- What the exercise asks: For the listing below, print exactly the lines from the line with "whole_mode c = true -> kept" to the line with "destruct (flush_spec W", both included, and nothing beyond them.

- Data in this exercise:
○ ○ ○ ○

(** The pacing of the output thread and of the flush agree: it flushes exactly
    when the flush takes a frame, so it neither spins nor oversleeps. *)
Lemma output_round_agrees now c : whole_frames c ->
  output_round true now c = OutputFlush <-> exists f c', flush_begin now c = (FlushFrame f, c').
Proof.
  intros (_ & Ho & Hn). unfold output_round, flush_begin. cbn [negb count_flush classic queue
    gfx_uses_progressive flow bitmap_last_send_started_at]. rewrite Ho, Hn, !orb_false_r, andb_false_r.
  cbn [negb orb andb]. set (interval := if gfx_uses_progressive c then _ else _).
  rewrite <- (negb_involutive (interval <=? _)), <- Z.ltb_antisym.
  destruct (pending_decoded (queue c)) as [f|];
    destruct (gfx_uses_progressive c && frame_flow_blocked (flow c)); cbn [andb orb negb];
    destruct (bitmap_last_send_started_at c =? 0); cbn [andb orb negb];
    try destruct (_ <? interval); cbn [negb]; split; try done.
  all: try (by do 2 eexists). all: by intros (g & c' & ?).
Qed.

End Pending.

(** ** A slice stays open until its frame is complete *)

Section Open.
Context (W H : Z).

Lemma classic_tile_open maxsize bgra a left top s :
  classic_frame_open (sl_state s) = true ->
  classic_frame_open (sl_state (classic_tile W H maxsize bgra a left top s).2) = true.
Proof.
  intros Ho. unfold classic_tile.
  repeat match goal with
  | |- context [if ?b then _ else _] => destruct b; cbn [fst snd sl_state]; try done
  end.
Qed.

Lemma classic_row_open maxsize bgra a fuel : forall n left top s e m s',
  classic_row fuel W H maxsize bgra a n left top s = Some (e, m, s') ->
  classic_frame_open (sl_state s) = true -> classic_frame_open (sl_state s') = true.
Proof.
  induction fuel as [|fuel IH]; intros n left top s e m s' E Ho; cbn [classic_row] in E; [done|].
  destruct (left <? W); [|by simplify_eq].
  pose proof (classic_tile_open maxsize bgra (a n) left top s Ho) as H1.
  destruct (classic_tile W H maxsize bgra (a n) left top s) as [[] s1]; cbn [snd] in H1;
    [by eapply IH|by simplify_eq..].
Qed.

Lemma classic_rows_open maxsize bgra a fuel : forall n top s e s',
  classic_rows fuel W H maxsize bgra a n top s = Some (e, s') ->
  classic_frame_open (sl_state s) = true -> classic_frame_open (sl_state s') = true.
Proof.
  induction fuel as [|fuel IH]; intros n top s e s' E Ho; cbn [classic_rows] in E; [done|].
  destruct (top <? H); [|by simplify_eq].
  destruct (classic_row _ _ _ _ _ _ _ _ _ _) as [[[e1 m] s1]|] eqn:Er; [|done].
  apply classic_row_open in Er; [|done]. destruct e1; [by eapply IH|by simplify_eq..].
Qed.

Lemma send_classic_open e bgra s r :
  send_classic_bitmap_frame e W H bgra s = Some r -> cr_ok r = false ->
  classic_frame_open s = true -> classic_frame_open (cr_state r) = true.
Proof.
  intros E Hr Ho. unfold send_classic_bitmap_frame in E.
  destruct (_ || _); [by simplify_eq|]. destruct (negb _); [by simplify_eq|].
  pose proof (ensure_previous_open (ce_alloc e) (expected_length W H) s) as Hens.
  set (s1 := ensure_previous _ _ s) in *.
  destruct (previous_bitmap s1); [|simplify_eq; cbn; congruence].
  destruct (negb _); [simplify_eq; cbn; congruence|].
  destruct (classic_rows _ _ _ _ _ _ _ _ _) as [[e1 sl]|] eqn:Er; [|done].
  apply classic_rows_open in Er; [|cbn; congruence].
  destruct e1; [destruct (_ && _); by simplify_eq..|by simplify_eq].
Qed.
End Open.

(** ** Runs *)

Section Runs.
Context {F : Type} (W H : Z) (HW : 0 < W <= 65472) (HH : 0 < H <= 65472).
Abbreviation client := (BitmapClient (F := F)).

Inductive bitmap_event := Decoded (f : F) | Flush (e : flush_env (F := F)).

(** The client, the newest frame that was decoded, and the last one that was given to
    the converter with the answer.  A client that is being stopped queues and sends
    nothing. *)
Abbreviation run_state := (client * option F * option (F * option bytes))%type.

Definition bitmap_step (st : run_state) (ev : bitmap_event) : option run_state :=
  let '(c, latest, rendered) := st in
  if client_stopping c then Some st
  else
    match ev with
    | Decoded f => Some (decode_all [f] c, Some f, rendered)
    | Flush e =>
        match client_flush_pending_bitmap e W H c with
        | Some (_, c', _, Some f) =>
            Some (c', newest latest (fl_before e ++ fl_after e), Some (f, fl_convert e f))
        | Some (_, c', _, None) => Some (c', latest, rendered)
        | None => None
        end
    end.

Fixpoint bitmap_run (evs : list bitmap_event) (st : run_state) : option run_state :=
  match evs with
  | [] => Some st
  | ev :: evs => match bitmap_step st ev with Some st => bitmap_run evs st | None => None end
  end.

(** Where the newest frame waits: behind the slice that is being sent, if one is open. *)
Definition slot (c : client) : option F :=
  if classic_frame_open (classic c) then pending_next_decoded (queue c) else pending_decoded (queue c).
Definition spare (c : client) : option F :=
  if classic_frame_open (classic c) then pending_decoded (queue c) else pending_next_decoded (queue c).

(** A client in its normal course: one frame waits at most, only a sliced frame can be
    open, and a sliced client that runs shows what it was sent. *)
Definition steady (c : client) : Prop :=
  spare c = None /\
  (whole_mode c = true -> classic_frame_open (classic c) = false) /\
  (whole_mode c = false -> client_stopping c = false ->
   exists scr, classic_inv W H scr (converter_frame c) (classic c)).

Definition kept (st : run_state) : Prop :=
  let '(c, latest, rendered) := st in
  steady c /\
  match slot c with Some f => latest = Some f | None => latest = fst <$> rendered end /\
  match rendered with Some (_, Some bgra) => converter_frame c = bgra | _ => True end.

(** No frame is decoded inside the flush. *)
Definition quiet (ev : bitmap_event) : Prop :=
  match ev with Decoded _ => True | Flush e => fl_before e = [] /\ fl_after e = [] end.

Lemma whole_steady c : whole_mode c = true -> steady c -> whole_frames c.
Proof. intros Hm (Hs & Ho & _). specialize (Ho Hm). unfold spare in Hs. by rewrite Ho in Hs. Qed.

Lemma steady_whole c : whole_frames c -> steady c /\ slot c = pending_decoded (queue c).
Proof. intros (Hm & Ho & Hn). unfold steady, spare, slot. rewrite Ho. split_and!; try done. congruence. Qed.

Lemma decoded_kept f c latest rendered :
  kept (c, latest, rendered) -> kept (decode_all [f] c, Some f, rendered).
Proof.
  intros ((Hs & Ho & Hc) & _ & Hr). unfold kept, steady, decode_all, slot, spare in *.
  cbn [fold_left classic set_queue queue converter_frame whole_mode client_stopping] in *.
  unfold on_decoded_frame. destruct (classic_frame_open (classic c)).
  - destruct (pending_next_decoded (queue c)); split_and!; done.
  - destruct (pending_decoded (queue c)); split_and!; done.
Qed.

Lemma whole_flush_kept e c latest rendered :
  whole_mode c = true -> kept (c, latest, rendered) -> client_stopping c = false ->
  exists st', bitmap_step (c, latest, rendered) (Flush e) = Some st' /\ kept st' /\
    whole_mode st'.1.1 = true.
Proof.
  intros Hm (Hst & Hl & Hr) Hns. pose proof (whole_steady c Hm Hst) as Hw.
  rewrite (proj2 (steady_whole c Hw)) in Hl. cbn [bitmap_step]. rewrite Hns.
  destruct (flush_spec W H e c Hw) as (ok & c' & out & taken & -> & Hw' & Hf & _).
  destruct (steady_whole c' Hw') as [Hst' Hslot]. destruct Hf as [_ Hf]. pose proof Hw' as (Hm' & _).
  destruct taken as [f|].
  - destruct Hf as (Hp & Hp' & Hpic). eexists. split; [done|]. split; [|done].
    split; [done|]. rewrite Hslot, Hp'. rewrite Hp in Hl. subst latest. split.
    + destruct (decide (fl_before e ++ fl_after e = [])) as [->|Hne]; [done|].
      destruct (exists_last Hne) as (pre & g & ->). by rewrite !newest_app.
    + destruct (fl_convert e f); [by destruct Hpic|done].
  - destruct Hf as (_ & _ & Hp & Hpic). eexists. split; [done|]. split; [|done].
    split; [done|]. rewrite Hslot, Hp. split; [done|].
    destruct rendered as [[g [b|]]|]; [congruence|done..].
Qed.

(** *** A sliced client *)

Lemma sliced_mode (c : client) : whole_mode c = false ->
  gfx_uses_progressive c = false /\ bitmap_uses_rfx c = false /\ has_nsc c = false.
Proof. unfold whole_mode. intros [[? ?]%orb_false_iff ?]%orb_false_iff. done. Qed.

(** The end of a flush inside which nothing was decoded. *)
Lemma flush_finish_sliced e ok (c : client) out latest (rendered : option (F * option bytes)) :
  whole_mode c = false -> fl_after e = [] ->
  pending_decoded (queue c) = None ->
  match pending_next_decoded (queue c) with Some f => latest = Some f | None => latest = fst <$> rendered end ->
  (ok = false -> classic_frame_open (classic c) = false -> pending_next_decoded (queue c) = None) ->
  (ok = true -> exists scr, classic_inv W H scr (converter_frame c) (classic c)) ->
  match rendered with Some (_, Some bgra) => converter_frame c = bgra | _ => True end ->
  let '(_, c', _) := flush_finish e ok c out in
  kept (c', latest, rendered) /\ whole_mode c' = false.
Proof.
  intros Hm Ha Hp Hl Hfail Hinv Hr. destruct (sliced_mode c Hm) as (Hg & Hx & Hn).
  unfold flush_finish. rewrite Ha. change (decode_all [] c) with c.
  assert (Hend : forall c1 : client, gfx_uses_progressive c1 = false -> bitmap_uses_rfx c1 = false ->
    has_nsc c1 = false -> converter_frame c1 = converter_frame c -> classic c1 = classic c ->
    spare c1 = None ->
    match slot c1 with Some f => latest = Some f | None => latest = fst <$> rendered end ->
    kept (if ok then c1 else stop_bitmap c1, latest, rendered) /\
    whole_mode (if ok then c1 else stop_bitmap c1) = false).
  { intros c1 G1 G2 G3 Ec Ecl Hs Hsl. split; [|by destruct ok; unfold whole_mode; cbn; rewrite G1, G2, G3].
    assert (Hw1 : whole_mode c1 = false) by (unfold whole_mode; by rewrite G1, G2, G3).
    destruct ok; (split; [split_and!|split]); try done.
    - congruence.
    - intros _ _. rewrite Ec, Ecl. by apply Hinv.
    - by destruct rendered as [[g [b|]]|]; rewrite ?Ec.
    - change (whole_mode c1 = true -> classic_frame_open (classic c1) = false). congruence.
    - by destruct rendered as [[g [b|]]|]; cbn; rewrite ?Ec. }
  destruct ok; cbn [andb].
  - destruct (classic_frame_open (classic c)) eqn:Eo; cbn [negb].
    + rewrite Hg. apply Hend; try done; unfold spare, slot; by rewrite Eo.
    + cbn [gfx_uses_progressive set_queue]. rewrite Hg. apply Hend; try done; unfold spare, slot;
        cbn [classic set_queue queue]; rewrite Eo; unfold promote_next;
        destruct (pending_next_decoded (queue c)) eqn:En; rewrite ?Hp; try done.
  - rewrite Hg. apply Hend; try done; unfold spare, slot;
      destruct (classic_frame_open (classic c)) eqn:Eo; try done; rewrite ?Hp; auto.
    by rewrite (Hfail eq_refl eq_refl) in Hl.
Qed.

(** The first section of a flush on a sliced client. *)
Lemma flush_begin_sliced now (c : client) : whole_mode c = false -> spare c = None ->
  let '(t, c1) := flush_begin now c in
  match t with
  | FlushNothing => pending_decoded (queue c1) = pending_decoded (queue c)
  | FlushResume => classic_frame_open (classic c) = true /\ pending_decoded (queue c1) = None
  | FlushFrame f => classic_frame_open (classic c) = false /\ pending_decoded (queue c) = Some f /\
      pending_decoded (queue c1) = None
  end /\
  pending_next_decoded (queue c1) = pending_next_decoded (queue c).
Proof.
  intros Hm Hs. destruct (sliced_mode c Hm) as (Hg & _). unfold flush_begin, spare in *.
  cbn [gfx_uses_progressive count_flush classic queue]. rewrite Hg. cbn [negb andb orb].
  destruct (classic_frame_open (classic c)) eqn:Eo; cbn [negb andb].
  - by rewrite Hs.
  - destruct (_ && _); [done|]. destruct (pending_decoded (queue c)) eqn:Ep; cbn; by split_and!.
Qed.

Lemma send_bitmap_sliced e bgra (c : client) scr :
  whole_mode c = false -> classic_frame_open (classic c) = false ->
  classic_inv W H scr bgra (classic c) ->
  exists ok c1 out, send_bitmap_frame e W H bgra c = Some (ok, c1, out) /\
    whole_mode c1 = false /\ queue c1 = queue c /\ converter_frame c1 = converter_frame c /\
    (ok = true -> exists scr', classic_inv W H scr' bgra (classic c1)).
Proof.
  intros Hm Ho Hi. destruct (sliced_mode c Hm) as (Hg & Hx & Hn). unfold send_bitmap_frame.
  destruct (_ || _); [do 3 eexists; by split_and!|]. rewrite Hg, Hx, Hn. cbn [negb andb].
  destruct (send_classic_spec W H HW HH scr bgra (classic c) (be_classic e) Hi) as (r & -> & Hr).
  do 3 eexists. split; [done|]. unfold whole_mode. destruct (cr_ok r); cbn; rewrite Hg, Hx, Hn; [|done].
  split_and!; [done..|]. intros _. destruct (Hr eq_refl) as [Hi' _]. by eexists.
Qed.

○ ○ ○ ○

- Written answer:
  whole_mode c = true -> kept (c, latest, rendered) -> client_stopping c = false ->
  exists st', bitmap_step (c, latest, rendered) (Flush e) = Some st' /\ kept st' /\
    whole_mode st'.1.1 = true.
Proof.
  intros Hm (Hst & Hl & Hr) Hns. pose proof (whole_steady c Hm Hst) as Hw.
  rewrite (proj2 (steady_whole c Hw)) in Hl. cbn [bitmap_step]. rewrite Hns.
  destruct (flush_spec W H e c Hw) as (ok & c' & out & taken & -> & Hw' & Hf & _).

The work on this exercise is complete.